(* ===== verification/Scheduler.v ===== *)
(** The Scheduler contract, assembled (scheduler/src/lib.rs): its transactions,
    its reachable states, and what it owes. *)

From S2P Require Import Prelude Sdk Types SchedulerState CloneKeys Scheduling Execution Intents.

Implicit Types (e : env K) (w : world K) (s : State) (Q : unit → world K → Prop) (E : string → Prop).

(** Every endpoint that changes state, and the promise callback. *)
Inductive call : Type :=
| Upgrade
| ScheduleQuantumTask (t : Task) (requested_deposit : option N)
| ScheduleSovereignTask (encrypted_payload_hex : bytes) (requested_deposit : option N)
| CancelQuantumTask (task_hash : hash)
| ExecuteQuantumTask (t : Task) (quantum_secret : option bytes)
| ExecuteCompressedTask (t : Task) (packed_proof : bytes)
| ExecutionCallback (cb : Callback) (success : bool)
| SettleXseTask (task_hash : hash) (zk_proof : bytes)
| TriggerXseEnclave (encrypted_payload_hex : bytes)
| RescueStuckXseTask (task_hash : hash)
| CreateIntent (token_out : token_id) (min_return deadline solver_fee : N)
| CancelIntent (intent_id : N)
| SolveIntent (intent_id : N)
| CreateMultiIntent (outcomes : list MultiIntentOutcome) (deadline solver_fee : N)
| CancelMultiIntent (intent_id : N)
| SolveMultiIntent (intent_id : N)
| CreatePreCognitiveIntent (merkle_root : hash) (deadline keeper_fee : N)
| CancelPreCognitiveIntent (intent_id : N)
| ExecutePreCognitiveLeaf (intent_id : N) (merkle_proof : list hash) (target_contract : address)
    (target_endpoint : bytes) (target_args : list bytes) (expected_token_out : token_id) (min_return : N)
| AuthorizeCloneKey (clone_address : address) (ttl_seconds : N)
| RevokeCloneKey (clone_address : address)
| FundCloneKey (clone_address : address)
| SetMinDeposit (value : N)
| SetProtocolFeeBps (value : N)
| SetRevealWindow (value : N)
| SetCommitBond (value : N)
| SetKeeperRegistryAddr (addr : address)
| SetRewardsAddr (addr : address)
| SetXwapAddress (addr : address)
| SetXscAddress (addr : address)
| SetZkVerifierAddr (addr : address)
| AddWhitelistedKeeper (keeper : address)
| RemoveWhitelistedKeeper (keeper : address)
| SetMaxRewardPerExec (value : N)
| FlushProtocolFees
| BlacklistTarget (target : address)
| RemoveBlacklist (target : address)
| SetMaxExecValue (max_value : N)
| RegisterKeeperShard
| Pause
| Unpause.

Section code.
Context `{Sdk}.

(** The result of an endpoint is not used by the caller of a transaction. *)
Definition discard {A} (m : M K A) : M K unit := m ≫= λ _, mret ().

Definition dispatch e (c : call) : M K unit :=
  match c with
  | Upgrade => upgrade e
  | ScheduleQuantumTask t r => discard (schedule_quantum_task e t r)
  | ScheduleSovereignTask p r => discard (schedule_sovereign_task e p r)
  | CancelQuantumTask h => cancel_quantum_task e h
  | ExecuteQuantumTask t q => execute_quantum_task e t q
  | ExecuteCompressedTask t p => execute_compressed_task e t p
  | ExecutionCallback cb b => execution_callback cb b
  | SettleXseTask h p => settle_xse_task e h p
  | TriggerXseEnclave p => trigger_xse_enclave e p
  | RescueStuckXseTask h => rescue_stuck_xse_task e h
  | CreateIntent o m d f => discard (create_intent e o m d f)
  | CancelIntent i => cancel_intent e i
  | SolveIntent i => solve_intent e i
  | CreateMultiIntent o d f => discard (create_multi_intent e o d f)
  | CancelMultiIntent i => cancel_multi_intent e i
  | SolveMultiIntent i => solve_multi_intent e i
  | CreatePreCognitiveIntent r d f => discard (create_pre_cognitive_intent e r d f)
  | CancelPreCognitiveIntent i => cancel_pre_cognitive_intent e i
  | ExecutePreCognitiveLeaf i p tc te ta eo m => execute_pre_cognitive_leaf e i p tc te ta eo m
  | AuthorizeCloneKey k ttl => authorize_clone_key e k ttl
  | RevokeCloneKey k => revoke_clone_key e k
  | FundCloneKey k => fund_clone_key e k
  | SetMinDeposit v => set_min_deposit e v
  | SetProtocolFeeBps v => set_protocol_fee_bps e v
  | SetRevealWindow v => set_reveal_window e v
  | SetCommitBond v => set_commit_bond e v
  | SetKeeperRegistryAddr a => set_keeper_registry_addr e a
  | SetRewardsAddr a => set_rewards_addr e a
  | SetXwapAddress a => set_xwap_address e a
  | SetXscAddress a => set_xsc_address e a
  | SetZkVerifierAddr a => set_zk_verifier_addr e a
  | AddWhitelistedKeeper k => add_whitelisted_keeper e k
  | RemoveWhitelistedKeeper k => remove_whitelisted_keeper e k
  | SetMaxRewardPerExec v => set_max_reward_per_exec e v
  | FlushProtocolFees => flush_protocol_fees e
  | BlacklistTarget t => blacklist_target e t
  | RemoveBlacklist t => remove_blacklist e t
  | SetMaxExecValue v => set_max_exec_value e v
  | RegisterKeeperShard => register_keeper_shard e
  | Pause => pause e
  | Unpause => unpause e
  end.

Definition deployed w : Prop :=
  ∃ e registry rewards deposit fee w0,
    st w0 = empty_state ∧ init e registry rewards deposit fee w0 = Ok ((), w).

(** A callback only runs for a promise the contract registered. *)
Definition registered w (cb : Callback) : Prop :=
  ∃ to ep args v g cg, Promise to ep args v g (Some cb) cg ∈ log w.

(** The transactions considered: callees do not call back, callbacks belong to
    registered promises. *)
Definition regular e (c : call) w : Prop :=
  no_reentrancy e ∧
  match c with ExecutionCallback cb _ => registered w cb | _ => True end.

Definition is_compressed (c : call) : bool :=
  match c with ExecuteCompressedTask _ _ => true | _ => false end.
(** ... without tasks proved against the compressed state. *)
Definition uncompressed e (c : call) w : Prop := regular e c w ∧ is_compressed c = false.

Definition scheduler_reachable : world K → Prop := reachable dispatch deployed regular.
Definition uncompressed_reachable : world K → Prop := reachable dispatch deployed uncompressed.
End code.

(** ** What the contract owes in EGLD *)

Definition intent_due (i : Intent) : N :=
  if decide (in_status i = IntentPending) then in_solver_fee i else 0.
Definition multi_intent_due (i : MultiIntent) : N :=
  if decide (mi_status i = IntentPending) then mi_solver_fee i else 0.
Definition pre_cognitive_due (i : PreCognitiveIntent) : N :=
  if decide (pc_status i = PcPending) then pc_keeper_fee i else 0.

(** Deposits of live tasks, budgets of clone keys, fees to flush, and the fees
    attached to pending intents. *)
Definition owed s : N :=
  msum q_deposit (quantum_tasks s) + msum unspent (clone_key_props s) + accrued_protocol_fees s +
  msum intent_due (intent_by_id s) + msum multi_intent_due (multi_intent_by_id s) +
  msum pre_cognitive_due (pre_cognitive_intent_by_id s).

(** A clone key never spends more than its limit, which is at most 2 EGLD. *)
Definition key_ok (c : CloneKeyProperties) : Prop :=
  c_spent_amount c ≤ c_spend_limit c ∧ c_spend_limit c ≤ MAX_CLONE_KEY_SPEND_LIMIT.
Definition keys_ok s : Prop := map_Forall (λ _, key_ok) (clone_key_props s).

(** The invariant of the EGLD accounts; [v] is EGLD received and not booked yet. *)
Definition accounts (v : N) w : Prop :=
  protocol_fee_bps (st w) ≤ BPS_DENOMINATOR ∧ keys_ok (st w) ∧ owed (st w) + v ≤ bal w Egld.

- [BRIEF] Only the lines above from the one with "CancelMultiIntent (intent_id : N)" through the one with "(target_contract : address)" should be duplicated, character for character.

- [RESPONSE AREA]
| CancelMultiIntent (intent_id : N)
| SolveMultiIntent (intent_id : N)
| CreatePreCognitiveIntent (merkle_root : hash) (deadline keeper_fee : N)
| CancelPreCognitiveIntent (intent_id : N)
| ExecutePreCognitiveLeaf (intent_id : N) (merkle_proof : list hash) (target_contract : address)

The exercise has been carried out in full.